科研人员以浮萍为实验材料,成功建立了其稳定的遗传转化体系,并用遗传转化(转基因)技术实现了浮萍药用蛋白生物反应器的建立。建立过程使用的CRISPR/Cas9基因编辑技术可以按照人们的意愿精准剪切、改编任意靶基因的遗传信息,其原理是由一条单链向导RNA(SgRNA)引导Cas9蛋白到一个特定的基因位点进行切割,便于目的基因与载体的连接。
(1)sgRNA能引导Cas9蛋白精准确定目的基因的位置,其原理是_____,Cas9蛋白的作用是_____。
(2)浮萍转化体系的建立,需使用不同种类的农杆菌对浮萍进行侵染,统计侵染3d后浮萍愈伤组织的GUS瞬时表达率(农杆菌介导的目的基因表达数量/含有该基因总数的比率),结果如下图1所示,浮萍遗传转化应选用_____杆菌菌种,其依据是_____。
(3)在侵染过程中抑制农杆菌过度生长是转基因成败的关键,头孢霉素(Cef)和羧苄青霉素(Carb)都具有抑制农杆菌生长的作用。本实验采用检测OD值(光密度的缩写,表示被检测物吸收掉的光密度)观察抗生素对农杆菌的抑制效果,如图2所示,在侵染浮萍愈伤组织时选择_____作为抑菌的抗生素,其最佳浓度选用_____。
(4)在转基因浮萍的培育过程中,科研人员用PCR技术特异性地快速扩增了目的基因。已知PCR引物序列如下图所示,并在每种引物的5'端设计了特定序列。

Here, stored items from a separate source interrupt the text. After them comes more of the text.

Lemma shift_step_bump (s c : Q) (h : heap) (w : ref) :
  shift_step (s, c, h) w =
  ((sweep_step h (s, c) w).1, (sweep_step h (s, c) w).2, alter (bump s) w h).
Proof.
  unfold shift_step, sweep_step, set_x, set_mod. cbn [fst snd].
  assert (alter (with_mod (mod_ (alter (with_x (x (h !!! w) + s)%Q) w h !!! w) + s)%Q) w
            (alter (with_x (x (h !!! w) + s)%Q) w h) = alter (bump s) w h) as ->.
  { rewrite alter_alter_eq. apply alter_total_eq. unfold bump, compose.
    rewrite !lookup_total_alt, lookup_alter, decide_True by done.
    by destruct (h !! w). }
  destruct (bump_fields s w w h) as (-> & -> & _). done.
Qed.

Lemma same_rates_bump (s : Q) (w : ref) (h0 h : heap) :
  same_rates h0 h -> same_rates h0 (alter (bump s) w h).
Proof.
  intros Hs r. destruct (Hs r) as [<- <-].
  destruct (bump_fields s w r h) as (-> & -> & _). done.
Qed.

Lemma sweep_step_rates (h0 h : heap) (acc : Q * Q) (w : ref) :
  same_rates h0 h -> sweep_step h acc w = sweep_step h0 acc w.
Proof. intros Hs. unfold sweep_step. by destruct (Hs w) as [-> ->]. Qed.

(** The loop of [_shift_tree] is that sweep. *)
Lemma shift_fold_sweep (h0 : heap) (ws : list ref) (acc : Q * Q) (h : heap) :
  same_rates h0 h ->
  snd (fold_left shift_step ws (acc.1, acc.2, h)) = sweep h0 ws acc h.
Proof.
  revert acc h. induction ws as [|w ws IH]; intros acc h Hs; [done|].
  cbn [fold_left sweep]. rewrite shift_step_bump.
  rewrite (sweep_step_rates h0 h) by done.
  rewrite <- (IH (sweep_step h0 acc w)) by by apply same_rates_bump.
  by destruct acc.
Qed.

Lemma sweep_fields (h0 : heap) (ws : list ref) (acc : Q * Q) (h : heap) (r : ref) :
  same_shape h (sweep h0 ws acc h) /\
  change (sweep h0 ws acc h !!! r) = change (h !!! r) /\
  shift (sweep h0 ws acc h !!! r) = shift (h !!! r) /\
  _thread (sweep h0 ws acc h !!! r) = _thread (h !!! r) /\
  _ancestor (sweep h0 ws acc h !!! r) = _ancestor (h !!! r) /\
  y (sweep h0 ws acc h !!! r) = y (h !!! r) /\
  (x (sweep h0 ws acc h !!! r) - mod_ (sweep h0 ws acc h !!! r)
   == x (h !!! r) - mod_ (h !!! r))%Q.
Proof.
  revert acc h. induction ws as [|w ws IH]; intros acc h; cbn [sweep].
  - by repeat split.
  - destruct (IH (sweep_step h0 acc w) (alter (bump acc.1) w h))
      as (Hs & -> & -> & -> & -> & -> & ->).
    destruct (bump_fields acc.1 w r h) as (-> & -> & -> & -> & -> & ->).
    repeat split; try done.
    eapply same_shape_trans; [|exact Hs]. apply same_shape_alter.
    by intros [].
Qed.

Lemma sweep_lookup_notin (h0 : heap) (ws : list ref) (acc : Q * Q) (h : heap)
    (q : ref) :
  q ∉ ws -> sweep h0 ws acc h !! q = h !! q.
Proof.
  revert acc h. induction ws as [|w ws IH]; intros acc h Hq; [done|].
  apply not_elem_of_cons in Hq as [Hne Hq]. cbn [sweep].
  rewrite IH by done. by rewrite lookup_alter_ne.
Qed.

Lemma sweep_lookup_in (h0 : heap) (ws : list ref) (acc : Q * Q) (h : heap)
    (k : nat) (c : ref) :
  NoDup ws -> ws !! k = Some c ->
  sweep h0 ws acc h !! c
  = bump (fold_left (sweep_step h0) (take k ws) acc).1 <$> h !! c.
Proof.
  revert acc h k. induction ws as [|w ws IH]; intros acc h k Hnd Hk; [done|].
  apply NoDup_cons in Hnd as [Hw Hnd]. cbn [sweep]. destruct k as [|k].
  - injection Hk as ->. rewrite sweep_lookup_notin by done.
    by rewrite lookup_alter_eq.
  - cbn in Hk. rewrite (IH _ _ k) by done. cbn [take fold_left].
    rewrite lookup_alter_ne; [done|]. intros ->.
    apply Hw. by apply list_elem_of_lookup_2 in Hk.
Qed.

(** [_shift_tree] is the sweep from the right with the two running sums:
    it changes nothing but [x] and [mod] of the children of [root]; when
    the children are distinct objects, child [i] has the running shift
    gathered on the children to its right added once to its [x] and once
    to its [mod]. *)
Theorem shift_tree_sweep (root : ref) (h : heap) :
  let h' := _shift_tree root h in
  h' = shift_tree_spec root h /\
  same_shape h h' /\
  (forall q, q ∉ children (h !!! root) -> h' !! q = h !! q) /\
  (forall q, change (h' !!! q) = change (h !!! q) /\
             shift (h' !!! q) = shift (h !!! q) /\
             _thread (h' !!! q) = _thread (h !!! q) /\
             _ancestor (h' !!! q) = _ancestor (h !!! q) /\
             y (h' !!! q) = y (h !!! q)) /\
  (NoDup (children (h !!! root)) ->
   forall i c, children (h !!! root) !! i = Some c ->
     h' !! c
     = bump (sweep_acc h (rev (drop (S i) (children (h !!! root))))).1
         <$> h !! c).
Proof.
  intros h'.
  assert (h' = shift_tree_spec root h) as E.
  { unfold h', _shift_tree, shift_tree_spec.
    by rewrite <- (shift_fold_sweep h _ (0%Q, 0%Q) h). }
  split; [exact E|]. rewrite E. unfold shift_tree_spec.
  split; [apply (sweep_fields h _ _ h [])|].
  split; [|split].
  - intros q Hq. apply sweep_lookup_notin. rewrite rev_alt.
    fold (reverse (children (h !!! root))). by rewrite elem_of_reverse.
  - intros q.
    by destruct (sweep_fields h (rev (children (h !!! root))) (0%Q, 0%Q) h q)
      as (_ & ? & ? & ? & ? & ? & _).
  - intros Hnd i c Hc. set (cs := children (h !!! root)) in *.
    assert (i < length cs)%nat as Hi by by apply lookup_lt_Some in Hc.
    assert (rev cs = reverse cs) as Hrev by apply rev_alt.
    rewrite (sweep_lookup_in h (rev cs) _ h (length cs - S i) c).
    + unfold sweep_acc. rewrite Hrev, take_reverse.
      replace (length cs - (length cs - S i))%nat with (S i) by lia.
      by rewrite (rev_alt (drop (S i) cs)).
    + rewrite Hrev. by rewrite reverse_Permutation.
    + rewrite Hrev, reverse_lookup by lia. rewrite <- Hc. f_equal. lia.
Qed.

Lemma shift_tree_sweep_witness :
  _shift_tree [0%nat] store1 !! [1%nat; 0%nat]
  = bump (sweep_acc store1 (rev (drop 2 (children (store1 !!! [0%nat]))))).1
      <$> store1 !! [1%nat; 0%nat].
Proof.
  apply (proj2 (proj2 (proj2 (proj2 (shift_tree_sweep [0%nat] store1))))).
  - unfold store1. rewrite lookup_total_alt, LayoutTree_init_lookup.
    vm_compute. repeat constructor; set_solver.
  - unfold store1. rewrite lookup_total_alt, LayoutTree_init_lookup. reflexivity.
Defined.

(** ** Directions ([layout.py]) *)

Section Directions.
Context {UID : Type} `{Countable UID}.
Variable key : heap -> ref -> UID.
Variable radial : gmap UID (Q * Q) -> gmap UID (Q * Q).

Lemma transform_axes_linear (positions : gmap UID (Q * Q)) (rankdir : string) :
  positions ≠ ∅ ->
  rankdir = "TB"%string \/ rankdir = "LR"%string \/ rankdir = "RL"%string ->
  exists f : Q * Q -> Q * Q,
    _transform_axes radial positions rankdir = Ok (f <$> positions) /\
    forall p, ((f p).1 == (if String.eqb rankdir "TB" then p.1
                           else if String.eqb rankdir "LR" then p.2 else - p.2) /\
               (f p).2 == (if String.eqb rankdir "TB" then - p.2 else - p.1))%Q.
Proof.
  intros Hne Hdir. unfold _transform_axes.
  rewrite (bool_decide_eq_false_2 _ Hne).
  destruct Hdir as [-> | [-> | ->]]; cbn [String.eqb Ascii.eqb Bool.eqb andb];
    eexists; (split; [reflexivity|]); intros [px py]; cbn; split; ring.
Qed.

(** TB, LR and RL keep the keys of a non-empty dict of positions; turning
    twice with TB, or twice with RL, gives back the coordinates; and LR
    followed by RL is TB. *)
Theorem transform_axes_compose (positions : gmap UID (Q * Q)) (k : UID)
    (px py : Q) :
  positions !! k = Some (px, py) ->
  (forall rankdir,
     rankdir = "TB"%string \/ rankdir = "LR"%string \/ rankdir = "RL"%string ->
     exists m, _transform_axes radial positions rankdir = Ok m /\
               dom m = dom positions) /\
  (forall rankdir, rankdir = "TB"%string \/ rankdir = "RL"%string ->
     exists m1 m2 qx qy,
       _transform_axes radial positions rankdir = Ok m1 /\
       _transform_axes radial m1 rankdir = Ok m2 /\
       m2 !! k = Some (qx, qy) /\ qx == px /\ qy == py)%Q /\
  (exists m1 m2 m3 qx qy tx ty,
     _transform_axes radial positions "LR" = Ok m1 /\
     _transform_axes radial m1 "RL" = Ok m2 /\
     _transform_axes radial positions "TB" = Ok m3 /\
     m2 !! k = Some (qx, qy) /\ m3 !! k = Some (tx, ty) /\
     qx == tx /\ qy == ty)%Q.
Proof.
  intros Hk.
  assert (positions ≠ ∅) as Hne by (intros ->; by rewrite lookup_empty in Hk).
  assert (forall f : Q * Q -> Q * Q, f <$> positions ≠ ∅) as Hne'.
  { intros f E. apply fmap_empty_inv in E. done. }
  split; [|split].
  - intros rankdir Hdir.
    destruct (transform_axes_linear positions rankdir Hne Hdir) as (f & -> & _).
    eexists. split; [done|]. apply dom_fmap_L.
  - intros rankdir Hdir.
    assert (rankdir = "TB"%string \/ rankdir = "LR"%string \/ rankdir = "RL"%string)
      as Hdir' by tauto.
    destruct (transform_axes_linear positions rankdir Hne Hdir') as (f & E1 & Hf).
    destruct (transform_axes_linear (f <$> positions) rankdir (Hne' f) Hdir')
      as (g & E2 & Hg).
    exists (f <$> positions), (g <$> (f <$> positions)), (g (f (px, py))).1,
      (g (f (px, py))).2.
    split; [done|]. split; [done|].
    split; [rewrite !lookup_fmap, Hk; cbn [fmap option_fmap option_map];
           by destruct (g (f (px, py)))|].
    destruct (Hg (f (px, py))) as [-> ->], (Hf (px, py)) as [E3 E4].
    destruct Hdir as [-> | ->]; cbn [String.eqb Ascii.eqb Bool.eqb andb] in *;
      rewrite ?E3, ?E4; cbn; split; ring.
  - destruct (transform_axes_linear positions "LR" Hne) as (f & E1 & Hf); [tauto|].
    destruct (transform_axes_linear (f <$> positions) "RL" (Hne' f))
      as (g & E2 & Hg); [tauto|].
    destruct (transform_axes_linear positions "TB" Hne) as (t & E3 & Ht); [tauto|].
    exists (f <$> positions), (g <$> (f <$> positions)), (t <$> positions),
      (g (f (px, py))).1, (g (f (px, py))).2, (t (px, py)).1, (t (px, py)).2.
    split; [done|]. split; [done|]. split; [done|].
    split; [rewrite !lookup_fmap, Hk; cbn [fmap option_fmap option_map];
           by destruct (g (f (px, py)))|].
    split; [rewrite !lookup_fmap, Hk; cbn [fmap option_fmap option_map];
           by destruct (t (px, py))|].
    destruct (Hg (f (px, py))) as [-> ->], (Hf (px, py)) as [E4 E5],
      (Ht (px, py)) as [-> ->].
    cbn [String.eqb Ascii.eqb Bool.eqb andb] in *. rewrite ?E4, ?E5. cbn.
    split; ring.
Qed.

引物1:GGAAGATCTTCCCGCGGATCCATGGACTATATGTATGGA
引物2:AAACTGCAGTTAGATTCTAGAGGGAATGA
两种引物设计的依据是_____,下划线特定序列设计的目的是_____。
【答案】
(1) 单链sgRNA与目的基因之间的碱基互补配对 识别特定的核苷酸序列并在特定位置切割磷酸二酯键
(2) EHA105 农杆菌EHA105的GUS瞬时表达率(即介导的目的基因表达数量)要高于GV3101和C58C1
(3) 头孢霉素或羧苄青霉素 300mg/L
(4) 目的基因两端的部分DNA序列 使扩增出的目的基因两端含有相应限制酶的识别序列和切割位点
【解析】
【分析】
sgRNA能特异性识别特定的DNA序列,依据的原理是sgRNA与目标DNA发生碱基互补配对,从而引导Cas9蛋白催化特定部位磷酸二酯键水解,完成对特定DNA片段的剪切。
(1)
sgRNA能特异性识别特定的DNA序列,依据的原理是sgRNA与目标DNA发生碱基互补配对,从而引导Cas9蛋白催化特定部位磷酸二酯键水解,完成对特定DNA片段的剪切。
(2)
根据图1分析可知:农杆菌EHA105的GUS瞬时表达率(即介导的目的基因表达数量)要高于GV3101和C58C1,所以浮萍遗传转化应选用EHA105杆菌菌种。
(3)
根据图2分析可知:头孢霉素或羧苄青霉素在浓度为300mg/L时均能完全抑制农杆菌的生长,因此在侵染浮萍愈伤组织时选择头孢霉素或羧苄青霉素作为抑菌的抗生素,其最佳浓度选用300mg/L。
(4)
引物必须根据目的基因两端的部分DNA序列设计;因此下划线特定序列的设计目的是使扩增出的目的基因两端含有相应限制酶的识别序列和切割位点,便于构建重组质粒。
【点睛】
本题考查基因工程的相关知识,要求考生识记基因工程的概念、原理、操作工具及操作步骤,掌握各操作工具的作用及各操作步骤中需要注意的细节,能结合所学的知识准确答题。